Wednesday, June 1, 2016

No More Carrot Kisses

A 1994 news release from Children’s Fairyland read:  “Coming to join Woolly the sheep, MilkDud the cow and Japhar the cockatoo, Children’s Fairyland’s live storybook animals, is a beautiful 4-year-old alpaca. This new arrival, born and raised in the United States, will bring delight to Bay Area children and their families who have never seen a live alpaca.”

Unlike our sheep (“Mary Had a Little Lamb”), our donkeys (“Pinocchio”) and rabbits (the stories of Beatrix Potter), our alpaca didn’t tie into any fairytale or storybook that we knew of. But it didn’t matter: Señor Juan’s soulful face, liquid eyes, beautiful lope and quirky personality endeared him to staff and guests of all ages.
Juan the alpaca


Because of an insurmountable health issue, we had to say goodbye to Juan last week. He was 25 years old, well past the average lifespan of alpacas, and his passing resulted in an unprecedented outpouring of love and appreciation.

As we celebrate Juan’s life, here are few things you might be interested to know.

As part of what is now known as animal enrichment, Juan was trained to sink a basketball into a net, pick up trash and deposit it into a can, ring a bell, rear on his hind legs, and sail over hurdles. During his little shows, the crowd would go wild.

On special occasions, kids were treated to Juan’s carrot kisses: his velvety lips would gently take a carrot offered from their mouths. Okay, so maybe staff members participated in this ritual as well.
A carrot kiss from Micah, a former assistant animal caretaker.


But Juan also had a mischievous side that you should know about. “Being naughty” is how our animal caretaker Allison Shafer politely refers to it. Whenever he saw an opportunity, Juan would make an escape and head directly for our organic garden. He particularly loved the sorrel. And the camellias. And the roses. One of our gardeners was convinced that Juan gravitated toward plants from the breed’s native Peru.

Even when he became mostly blind in his later years, Juan could still find his way around the park by memory. And he always remembered the best-tasting plants.  

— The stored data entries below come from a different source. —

(** * Structure checks on AGENTS.md

    A shallow embedding of the two scripts of
    [skills/ember-best-practices]:

    - [final_verify.py], the structural census (regular-expression counts,
      literal-substring presence checks and a fixed closing summary);
    - [verify_sections.py], the catalog membership check (one literal
      substring test per expected rule title).

    A Python [str] is a sequence of Unicode code points; it is modelled as
    a list of [N].  The part of the [re] module that the scripts use
    (literals, [\d], [.], [^], [$], the lazy [+?], the flags [MULTILINE]
    and [DOTALL], and [findall]) is modelled by a small backtracking
    matcher.  Printing is explicit state passing over the list of printed
    lines. *)

From Stdlib Require Import String Ascii Decimal DecimalNat.
From Stdlib Require Import List NArith Bool Arith Lia.
Import ListNotations.

(** ** The Python runtime the scripts rely on *)

Module Py.

Definition char := N.
Definition str := list char.

(** An ASCII literal of the source, as code points. *)
Definition lit (s : string) : str :=
  map N_of_ascii (list_ascii_of_string s).
Arguments lit s%_string.

(** ['\n'] *)
Definition NL : char := 10%N.

(** [s.startswith(p)] *)
Fixpoint startswith (p s : str) : bool :=
  match p, s with
  | [], _ => true
  | _ :: _, [] => false
  | a :: p', b :: s' => N.eqb a b && startswith p' s'
  end.

(** [needle in hay] on strings: literal substring containment. *)
Fixpoint contains (needle hay : str) : bool :=
  startswith needle hay ||
  match hay with
  | [] => false
  | _ :: hay' => contains needle hay'
  end.

(** [s.count(c)] for a one-character argument. *)
Definition count (c : char) (s : str) : nat :=
  length (filter (N.eqb c) s).

(** [str.isspace] on one code point (Unicode 14, CPython 3.11). *)
Definition isspace (c : char) : bool :=
  ((9 <=? c) && (c <=? 13) || (28 <=? c) && (c <=? 32)
   || (c =? 0x85) || (c =? 0xa0) || (c =? 0x1680)
   || (0x2000 <=? c) && (c <=? 0x200a)
   || (c =? 0x2028) || (c =? 0x2029) || (c =? 0x202f)
   || (c =? 0x205f) || (c =? 0x3000))%N.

And so, before Juan left us, we treated him to a breakfast of anything he wanted to eat. Carrots, sorrel, pineapple and even a cookie were downed with gusto.
Juan's last run through the Fairyland sprinklers.


Camelids, which represent the family of mammals that includes alpacas, are known to spit when angry or upset. In the 14 years I was privileged to know Juan, he spat at only two people that I know of. One was a boy who had been warned against provoking him. The boy responded to the warning with something like “My dad could buy this place.” Juan got him right in the face.

The other was a woman trying to take a selfie with him. Juan did not like to be touched. He hit her good, and she came into our office to complain. “Your #$%&* giraffe spit on me,” she said. We gave him extra carrots that night.

I wasn’t the only one who treasured Juan. Kids – millions of them during Juan’s 22 years with us – seemed to be drawn to his unusual appearance. The love expressed on our Facebook page after his passing moved all of us on staff.

But Juan will live on, and not only in our hearts. You may know that alpaca wool is highly prized for its softness and durability. Here is how Juan, through his soft wool, is helping Ron Zeno, Fairyland board member, friend, and Fairy Winterland Santa Claus, through a tough time right now.

“In my association with Fairyland for over 20 years I've had some wonderful friendships, but none like I had with our recently passed alpaca, Señor Juan.

“I'd lean on the fence of his corral and talk to him, sometimes in Spanish. We'd also share a carrot or two. I'd look directly into those large, dark eyes of his. And I knew Juan understood me, word for word.

“Recently I was diagnosed with a serious problem and learned that I'd have to have 80 sessions in a hyperbaric chamber for two hours at a time. Well, I'll be damned if Fairyland staffer Maria Rodriguez didn’t crochet me a dragon made from the fleece of my good buddy Juan. Yes, a dragon! I suppose it was because I’ve done the voiceovers for three dragons in three different puppet shows!

“Well, folks, guess what? That dragon, whose name is Juan, comes to all of my medical appointments and chamber sessions!

“I'm so blessed to have Juan in my life ... forever. ¡Te quiero mi amigo Juan!”
Juan's wool lives on in this crocheted dragon.



Our goofy guy is gone now and cannot be replaced. My favorite tribute to him is this one from Michael V. Flores, an admirer and former park employee: “He was an alpaca who played basketball and spat at bullies. The world may never know the likes of him again.”

-- C.J. Hirschfield

C.J. Hirschfield has served for 14 years as executive director of Children’s Fairyland, where she is charged with the overall operation of the nation’s first storybook theme park.